(* ===== verification/Nginx.v ===== *)
(** * The nginx module

    src/modules/nginx/sites.go with its template templates/site.conf.tmpl, the check
    of domains in data_grid_service.go, and src/internal/agent/nginxsite/manager.go,
    the part of the Agent that does the same on a remote server.

    [ApplySite] writes two files per site, one under sites-available and one under
    sites-enabled, tests the configuration, reloads nginx, and puts the files back
    when something fails.  [WebServerPlugin] is what the site service relies on; the
    module is an instance of it. *)

From S2P Require Import Prelude GoStrings GoStrconv GoRegexp AppErrors Effects SiteDomain Site.
Local Open Scope string_scope.
Local Open Scope go_scope.

(** ** The template *)

Section template.
Context (site : SiteSpec).

Definition php : bool := String.eqb (sp_AppType site) "php".

Definition quoted (s : string) : string := String dquote s ++ String dquote "".

(** source: modules/nginx/templates/site.conf.tmpl:7-7 (server_name) *)
Definition server_name : string :=
  "    server_name " ++ PrimaryDomain site ++ String.concat "" (map (fun a => " " ++ a) (Aliases site)) ++ ";".

(** source: modules/nginx/templates/site.conf.tmpl:135-167 (location /) *)
Definition location : list string :=
  if sp_ProxyEnabled site then
    [ "    location / {";
      "        proxy_pass http://" ++ sp_ProxyHost site ++ ":" ++ itoa (sp_ProxyPort site) ++ ";";
      "        proxy_http_version 1.1;";
      "        proxy_set_header Host $host;";
      "        proxy_set_header X-Real-IP $remote_addr;";
      "        proxy_set_header X-Forwarded-For $proxy_add_x_forwarded_for;";
      "        proxy_set_header X-Forwarded-Proto $scheme;";
      "        proxy_set_header Upgrade $http_upgrade;";
      "        proxy_set_header Connection " ++ quoted "upgrade" ++ ";";
      "    }" ]
  else if php then
    [ "    location / {";
      "        try_files $uri $uri/ /index.php?$query_string;";
      "    }";
      "";
      "    location ~ \.php$ {";
      "        include snippets/fastcgi-php.conf;";
      "        fastcgi_pass unix:/run/php/php" ++ sp_AppVersion site ++ "-fpm-" ++ PrimaryDomain site ++ ".sock;";
      "    }" ]
  else if String.eqb (sp_AppType site) "proxy" then
    [ "    location / {";
      "        proxy_pass " ++ sp_ProxyTarget site ++ ";";
      "        proxy_http_version 1.1;";
      "        proxy_set_header Upgrade $http_upgrade;";
      "        proxy_set_header Connection 'upgrade';";
      "        proxy_set_header Host $host;";
      "        proxy_cache_bypass $http_upgrade;";
      "    }" ]
  else
    [ "    location / {";
      "        try_files $uri $uri/ =404;";
      "    }" ].

(** source: modules/nginx/templates/site.conf.tmpl:123-167 (the body of a server) *)
Definition server_body : list string :=
  [ "    root " ++ sp_RootPath site ++ ";";
    (if php then "    index index.php index.html index.htm;" else "    index index.html index.htm;");
    "";
    "    location /.well-known/acme-challenge/ {";
    "        root /var/www/_opendeploy_acme;";
    "        allow all;";
    "    }" ] ++ location.

Definition listen_80 : list string := ["server {"; "    listen 80;"; "    listen [::]:80;"; server_name].

(** source: modules/nginx/templates/site.conf.tmpl:1-170 (site.conf.tmpl): [{{-] removes
    the white space before it, so every block starts with its line break *)
Definition site_lines : list string :=
  [ "# Managed by OpenDeploy Nginx Module."; "# Manual changes will be overwritten." ] ++
  if SSLEnabled site then
    listen_80 ++
    (if sp_ForceHTTPS site then ["    return 301 https://$host$request_uri;"] else server_body) ++
    [ "}"; ""; "server {"; "    listen 443 ssl;"; "    listen [::]:443 ssl;"; server_name; "";
      "    ssl_certificate " ++ SSLCert site ++ ";";
      "    ssl_certificate_key " ++ SSLKey site ++ ";";
      "    ssl_protocols TLSv1.2 TLSv1.3;";
      "    ssl_ciphers HIGH:!aNULL:!MD5;"; "" ] ++ server_body ++ ["}"]
  else listen_80 ++ [""] ++ server_body ++ ["}"].

(** source: modules/nginx/sites.go:126-132 (renderNginx) *)
Definition renderNginx : string :=
  String.concat "" (map (fun l => l ++ String (ascii_of_nat 10) "") site_lines).
End template.

(** ** Applying a site *)

(** The calls to the Agent.  [NginxTest] is the run of nginx -t: the exit code and
    the outputs, or none when the command was not run, and an error. *)
Inductive nginx_call : Set -> Set :=
| FileRead (path : string) : nginx_call (result error string)
| FileWrite (path content : string) (mode : Z) : nginx_call (result error ())
| FileRemove (path : string) : nginx_call (result error ())
| FileCopy (src dst : string) : nginx_call (result error ())
| NginxTest : nginx_call (option (Z * string * string) * option error)
| ServiceReload (name : string) : nginx_call (result error ()).

Notation nginx_prog A := (prog nginx_call A).

(** source: modules/nginx/data_grid_service.go:206-222 (validManagedDomain) *)
Definition validManagedDomain (domain : string) : bool :=
  negb (String.eqb domain "" || (253 <? len domain)%Z || contains_any domain ("/:@" ++ String backslash "")) &&
  forallb (fun label =>
    negb (String.eqb label "" || (63 <? len label)%Z || has_prefix label "-" || has_suffix label "-") &&
    forallb (fun r => r_lower r || r_upper r || r_digit r || (r =? 45)%Z) (runes label))
    (split "." domain).

Definition available (domain : string) : string := "/etc/nginx/sites-available/opendeploy-" ++ domain ++ ".conf".
Definition enabled (domain : string) : string := "/etc/nginx/sites-enabled/opendeploy-" ++ domain ++ ".conf".

(** source: modules/nginx/sites.go:97-100 (fileSnapshot): the content, if the file exists *)
Definition fileSnapshot : Set := option string.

_WORK ORDER:_ In the listing above, how many lines hold the word "templates"? Please state the number alone.

_FINISHED TASK:_ 5